Note: Some intermediate data points may be missing as data needed to be retrieved and recorded manually from DJJ’s website on a daily basis.
The fact sheet finds:
- DJJ slowly and inconsistently adopted COVID-19 testing and screening measures. This endangered the health of youth and staff. By July 22, over a month after the first youth tested positive for COVID-19, DJJ had tested only about 300 out of 768 total youth.
- Youth placed under quarantine spent long hours in stiflingly hot cells. DJJ staff commonly isolate youth, who spent more than half of each day confined in single cells even before the COVID-19 outbreak.
- Youth inside DJJ cannot maintain safe physical distancing. Due to DJJ’s large prison-like structures, youth must spend most of the day in close proximity to others. The risk of spread is intensified in open dormitory living units where youth share a bathroom and sleep in a common space.
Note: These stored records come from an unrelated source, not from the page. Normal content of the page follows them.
(* ===== verification/Channels.v ===== *)
(** * Channels

    [features/channels/types.ts], [constants.ts] and the helpers of
    [features/channels/lib]: [channel-utils.ts], [multi-key-utils.ts],
    [ollama-utils.ts] and [upstream-update-utils.ts].  The helpers that only
    format with the currency, date and translation libraries are left out. *)
From Stdlib Require Import NArith ZArith.
From stdpp Require Import list numbers.
From S2P Require Import Prelude JsString JsNumber Json JsArray ModelMapping.

(** ** Types *)

(** A value, [null] or [undefined], where the code tells the last two apart. *)
Inductive nullish (A : Type) : Type :=
| NUndef
| NNull
| NVal (a : A).
Arguments NUndef {A}.
Arguments NNull {A}.
Arguments NVal {A} _.

Record ChannelInfo : Type := {
  is_multi_key : bool;
  multi_key_size : number;
  multi_key_status_list : option (list (jsstr * number));
  multi_key_disabled_reason : option (list (jsstr * jsstr));
  multi_key_disabled_time : option (list (jsstr * number));
  multi_key_polling_index : number;
  multi_key_mode : jsstr
}.

(** Optional strings are [None] when they are [null] or [undefined]. *)
Record Channel : Type := {
  ch_id : json;
  ch_type : Z;
  ch_key : jsstr;
  ch_openai_organization : option jsstr;
  ch_test_model : option jsstr;
  ch_status : Z;
  ch_name : jsstr;
  ch_weight : nullish number;
  ch_created_time : number;
  ch_test_time : number;
  ch_response_time : number;
  ch_base_url : option jsstr;
  ch_other : jsstr;
  ch_balance : number;
  ch_balance_updated_time : number;
  ch_models : jsstr;
  ch_group : jsstr;
  ch_used_quota : number;
  ch_model_mapping : option jsstr;
  ch_status_code_mapping : option jsstr;
  ch_priority : nullish number;
  ch_auto_ban : nullish number;
  ch_other_info : jsstr;
  ch_tag : option jsstr;
  ch_setting : option jsstr;
  ch_param_override : option jsstr;
  ch_header_override : option jsstr;
  ch_remark : jsstr;
  ch_max_input_tokens : number;
  ch_channel_info : ChannelInfo;
  ch_settings : jsstr
}.

(** ** Type and status tables *)

Fixpoint table_get {A} (k : Z) (t : list (Z * A)) : option A :=
  match t with
  | [] => None
  | (k', v) :: r => if (k =? k')%Z then Some v else table_get k r
  end.

Definition CHANNEL_TYPES : list (Z * jsstr) :=
  [(0, "Unknown"); (1, "OpenAI"); (2, "Midjourney"); (3, "Azure"); (4, "Ollama");
   (5, "MidjourneyPlus"); (6, "OpenAIMax"); (7, "OhMyGPT"); (8, "Custom"); (9, "AILS");
   (10, "AI Proxy"); (11, "PaLM"); (12, "API2GPT"); (13, "AIGC2D"); (14, "Anthropic");
   (15, "Baidu"); (16, "Zhipu"); (17, "Ali"); (18, "Xunfei"); (19, "360"); (20, "OpenRouter");
   (21, "AI Proxy Library"); (22, "FastGPT"); (23, "Tencent"); (24, "Gemini"); (25, "Moonshot");
   (26, "Zhipu V4"); (27, "Perplexity"); (31, "LingYiWanWu"); (33, "AWS"); (34, "Cohere");
   (35, "MiniMax"); (36, "SunoAPI"); (37, "Dify"); (38, "Jina"); (39, "Cloudflare");
   (40, "SiliconFlow"); (41, "Vertex AI"); (42, "Mistral"); (43, "DeepSeek"); (44, "MokaAI");
   (45, "VolcEngine"); (46, "Baidu V2"); (47, "Xinference"); (48, "xAI"); (49, "Coze");
   (50, "Kling"); (51, "Jimeng"); (52, "Vidu"); (53, "Submodel"); (54, "DoubaoVideo");
   (55, "Sora"); (56, "Replicate"); (57, "Codex")]%Z.

Definition CHANNEL_TYPE_DISPLAY_ORDER : list Z :=
  [1; 14; 33; 24; 43; 3; 41; 48; 42; 34; 20; 4; 40; 27; 25; 17; 26; 15; 46; 23; 18; 45; 31; 35; 49;
   19; 47; 37; 38; 39; 11; 8; 57; 22; 21; 44; 2; 5; 36; 50; 51; 52; 53; 54; 55; 56]%Z.

(** The first loop: the displayed types that have a label. *)
Definition ordered_options : list (Z * jsstr) :=
  omap (λ id, (λ label, (id, label)) <$> table_get id CHANNEL_TYPES) CHANNEL_TYPE_DISPLAY_ORDER.

(** The second loop adds the types that were not seen; the keys of the table are
    array indices and come in ascending order. *)
Definition CHANNEL_TYPE_OPTIONS : list (Z * jsstr) :=
  ordered_options
  ++ List.filter
       (λ '(id, _), negb (id =? 0)%Z && negb (existsb (Z.eqb id) (map fst ordered_options)))
       CHANNEL_TYPES.

Definition getChannelTypeLabel (type : Z) : jsstr :=
  default "Unknown" (table_get type CHANNEL_TYPES).

Definition TYPE_TO_ICON : list (Z * jsstr) :=
  [(1, "OpenAI"); (6, "OpenAI"); (7, "OpenAI"); (8, "OpenAI"); (3, "Azure"); (14, "Claude");
   (24, "Gemini"); (11, "Google"); (41, "Gemini"); (33, "Aws"); (39, "Cloudflare");
   (15, "Baidu"); (46, "Baidu"); (16, "Zhipu"); (26, "Zhipu"); (17, "Qwen"); (18, "Spark");
   (23, "Hunyuan"); (19, "Ai360"); (25, "Moonshot"); (31, "Yi"); (35, "Minimax");
   (45, "Volcengine"); (4, "Ollama"); (27, "Perplexity"); (34, "Cohere"); (42, "Mistral");
   (43, "DeepSeek"); (48, "XAI"); (49, "Coze"); (40, "SiliconCloud"); (44, "OpenAI");
   (20, "OpenRouter"); (2, "Midjourney"); (5, "Midjourney"); (50, "Kling"); (51, "Jimeng");
   (52, "Vidu"); (36, "Suno"); (55, "OpenAI"); (54, "Doubao"); (56, "Replicate"); (37, "Dify");
   (38, "Jina"); (22, "FastGPT"); (47, "Xinference"); (53, "OpenAI"); (10, "OpenAI");
   (21, "OpenAI"); (12, "OpenAI"); (13, "OpenAI"); (9, "OpenAI")]%Z.

Definition getChannelTypeIcon (type : Z) : jsstr := default "OpenAI" (table_get type TYPE_TO_ICON).

Record Badge : Type := { variant : jsstr; label : jsstr }.

Definition CHANNEL_STATUS_CONFIG : list (Z * Badge) :=
  [(0, {| variant := "neutral"; label := "Unknown" |});
   (1, {| variant := "success"; label := "Enabled" |});
   (2, {| variant := "danger"; label := "Disabled" |});
   (3, {| variant := "warning"; label := "Auto Disabled" |})]%Z.

Definition MULTI_KEY_STATUS_CONFIG : list (Z * Badge) :=
  [(1, {| variant := "success"; label := "Enabled" |});
   (2, {| variant := "neutral"; label := "Manual Disabled" |});
   (3, {| variant := "danger"; label := "Auto Disabled" |})]%Z.

Definition getChannelStatusBadge (status : Z) : Badge :=
  default {| variant := "neutral"; label := "Unknown" |} (table_get status CHANNEL_STATUS_CONFIG).

Definition getMultiKeyStatusBadge (status : Z) : Badge :=
  default {| variant := "success"; label := "Enabled" |} (table_get status MULTI_KEY_STATUS_CONFIG).

Definition getMultiKeyStatusConfig (status : Z) : Badge :=
  default {| variant := "neutral"; label := "Unknown" |} (table_get status MULTI_KEY_STATUS_CONFIG).

Definition isChannelEnabled (channel : Channel) : bool := (ch_status channel =? 1)%Z.

Definition isMultiKeyChannel (channel : Channel) : bool := is_multi_key (ch_channel_info channel).

(** ** Multi-key confirmations *)

Inductive MultiKeyAction : Type :=
| MKDelete | MKEnable | MKDisable | MKEnableAll | MKDisableAll | MKDeleteDisabled.

Definition getMultiKeyConfirmMessage (action : option MultiKeyAction) : jsstr :=
  match action with
  | None => []
  | Some MKDelete => "Are you sure you want to delete this key? This action cannot be undone."
  | Some MKEnable => "Enable this key?"
  | Some MKDisable => "Disable this key?"
  | Some MKEnableAll => "Are you sure you want to enable all keys?"
  | Some MKDisableAll => "Are you sure you want to disable all enabled keys?"
  | Some MKDeleteDisabled =>
      "Are you sure you want to delete all auto-disabled keys? This action cannot be undone."
  end.

Definition isDestructiveAction (action : option MultiKeyAction) : bool :=
  match action with
  | Some MKDelete | Some MKDeleteDisabled | Some MKDisableAll => true
  | _ => false
  end.

(** ** Keys *)

(** [s.slice(-n)]. *)
Definition slice_last (n : nat) (s : jsstr) : jsstr := drop (length s - n) s.

Definition key_lines (key : jsstr) : list jsstr :=
  List.filter (λ k, nonempty (trim k)) (split_char 10 key).

Definition formatChannelKey (key : jsstr) (isMultiKey : bool) : jsstr :=
  if negb (nonempty key) then []
  else if isMultiKey then to_dec (N.of_nat (length (key_lines key))) ++ " keys"
  else if (length key <=? 16)%nat then take 4 key ++ "..." ++ slice_last 4 key
  else take 8 key ++ "..." ++ slice_last 8 key.

(** The second argument defaults to 10. *)
Definition formatKeyPreview (key : jsstr) (maxLength : nat) : jsstr :=
  if negb (nonempty key) then []
  else if (length key <=? maxLength)%nat then key
  else take maxLength key ++ "...".

Definition countKeys (key : jsstr) : nat :=
  if negb (nonempty key) then 0 else length (key_lines key).

Record DedupResult : Type := {
  deduplicatedText : jsstr;
  beforeCount : Z;
  afterCount : Z;
  removedCount : Z
}.

(** The [forEach] with its [Set] keeps the first of every non-empty trimmed line. *)
Definition deduplicateKeys (keysText : jsstr) : DedupResult :=
  if negb (nonempty (trim keysText)) then
    {| deduplicatedText := []; beforeCount := 0; afterCount := 0; removedCount := 0 |}
  else
    let keyLines := split_char 10 keysText in
    let before := Z.of_nat (length keyLines) in
    let deduplicatedKeys := str_dedup (List.filter nonempty (map trim keyLines)) in
    let after := Z.of_nat (length deduplicatedKeys) in
    {| deduplicatedText := join "\n" deduplicatedKeys; beforeCount := before;
       afterCount := after; removedCount := (before - after)%Z |}.

Definition TYPE_TO_KEY_PROMPT : list (Z * jsstr) :=
  [(15, "Format: APIKey|SecretKey"); (18, "Format: APPID|APISecret|APIKey");
   (22, "Format: APIKey-AppId, e.g., fastgpt-0sp2gtvfdgyi4k30jwlgwf1i-64f335d84283f05518e9e041");
   (23, "Format: AppId|SecretId|SecretKey"); (33, "Format: Ak|Sk|Region");
   (50, "Format: AccessKey|SecretKey (or just ApiKey if upstream is New API)");
   (51, "Format: Access Key ID|Secret Access Key");
   (57, "Paste Codex OAuth JSON credential (access_token / refresh_token / account_id)")]%Z.

Definition getKeyPromptForType (type : Z) : jsstr :=
  default "Enter API key for this channel" (table_get type TYPE_TO_KEY_PROMPT).

(** ** Lists of models and groups *)

Definition parseModelsList (models : jsstr) : list jsstr := parseModelsString models.

(** [localeCompare(a, b) <= 0] is a parameter. *)
Definition group_leb (locale_leb : jsstr → jsstr → bool) (a b : jsstr) : bool :=
  if str_eqb a "default" then true
  else if str_eqb b "default" then false
  else locale_leb a b.

Definition parseGroupsList (locale_leb : jsstr → jsstr → bool) (groups : jsstr) : list jsstr :=
  js_sort (group_leb locale_leb) (parseModelsString groups).

Definition formatModelsString (models : list jsstr) : jsstr := join "," models.
Definition formatGroupsString (groups : list jsstr) : jsstr := join "," groups.

(** ** Settings *)

(** [None] is [null] or [undefined]; the parsed value is cast. *)
Definition parseChannelSettings (settingStr : option jsstr) : json :=
  match settingStr with
  | Some s => if nonempty s then default (JObj []) (JSON_parse s) else JObj []
  | None => JObj []
  end.

Definition parseChannelOtherSettings (settingsStr : option jsstr) : json :=
  match settingsStr with
  | Some s =>
      if nonempty s && negb (str_eqb s "{}") then default (JObj []) (JSON_parse s) else JObj []
  | None => JObj []
  end.

Definition validateChannelSettings (settings : jsstr) : bool :=
  if negb (nonempty (trim settings)) then true
  else match JSON_parse settings with Some _ => true | None => false end.

(** ** Balance and response time *)

Definition getBalanceVariant (balance : number) : jsstr :=
  if num_eqb balance zero then "neutral"
  else if num_ltb balance (num_of_Z 1) then "danger"
  else if num_ltb balance (num_of_Z 10) then "warning"
  else "success".

(** Without a translation function. *)
Definition formatResponseTime (timeMs : number) : jsstr :=
  if num_eqb timeMs zero then "Not tested"
  else if num_ltb timeMs (num_of_Z 1000) then Number_toString timeMs ++ "ms"
  else toFixed (num_div timeMs (num_of_Z 1000)) 2 ++ "s".

Definition RT_EXCELLENT : Badge := {| variant := "success"; label := "Excellent" |}.
Definition RT_GOOD : Badge := {| variant := "info"; label := "Good" |}.
Definition RT_FAIR : Badge := {| variant := "warning"; label := "Fair" |}.
Definition RT_POOR : Badge := {| variant := "danger"; label := "Poor" |}.
Definition RT_UNKNOWN : Badge := {| variant := "neutral"; label := "Not tested" |}.

Definition getResponseTimeConfig (timeMs : number) : Badge :=
  if num_eqb timeMs zero then RT_UNKNOWN
  else if num_leb timeMs (num_of_Z 500) then RT_EXCELLENT
  else if num_leb timeMs (num_of_Z 1000) then RT_GOOD
  else if num_leb timeMs (num_of_Z 2000) then RT_FAIR
  else if num_leb timeMs (num_of_Z 5000) then RT_POOR
  else RT_POOR.

Definition getPriorityDisplay (priority : nullish number) : jsstr :=
  match priority with NVal n => Number_toString n | _ => "0" end.

Definition getWeightDisplay (weight : nullish number) : jsstr :=
  match weight with NVal n => Number_toString n | _ => "0" end.

(** ** Validation *)

Definition validateChannelName (name : jsstr) : bool := nonempty (trim name).
Definition validateApiKey (key : jsstr) : bool := nonempty (trim key).
Definition validateModels (models : jsstr) : bool := nonempty (parseModelsList models).
Definition validateGroups (locale_leb : jsstr → jsstr → bool) (groups : jsstr) : bool :=
  nonempty (parseGroupsList locale_leb groups).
- DJJ halted or scaled back many rehabilitative and educational programs due to COVID-19. Cuts to education are particularly alarming given that last year, DJJ’s high schools had only 8 percent of students score proficient in Language Arts and zero score proficient in Mathematics.
COVID-19 is a life-threatening illness that has killed hundreds of young people across the United States and impacted the health of countless more. As the risk of another large-scale COVID-19 outbreak continues to mount, DJJ has resumed admitting youth from across the state, in defiance of best practices.
California must substantially improve DJJ’s COVID-19 response to meet youths’ basic physical, mental, social-emotional, and educational needs. DJJ’s first outbreak is not only a snapshot of past failure, but a warning that the state must act now to protect youth, staff, and their families.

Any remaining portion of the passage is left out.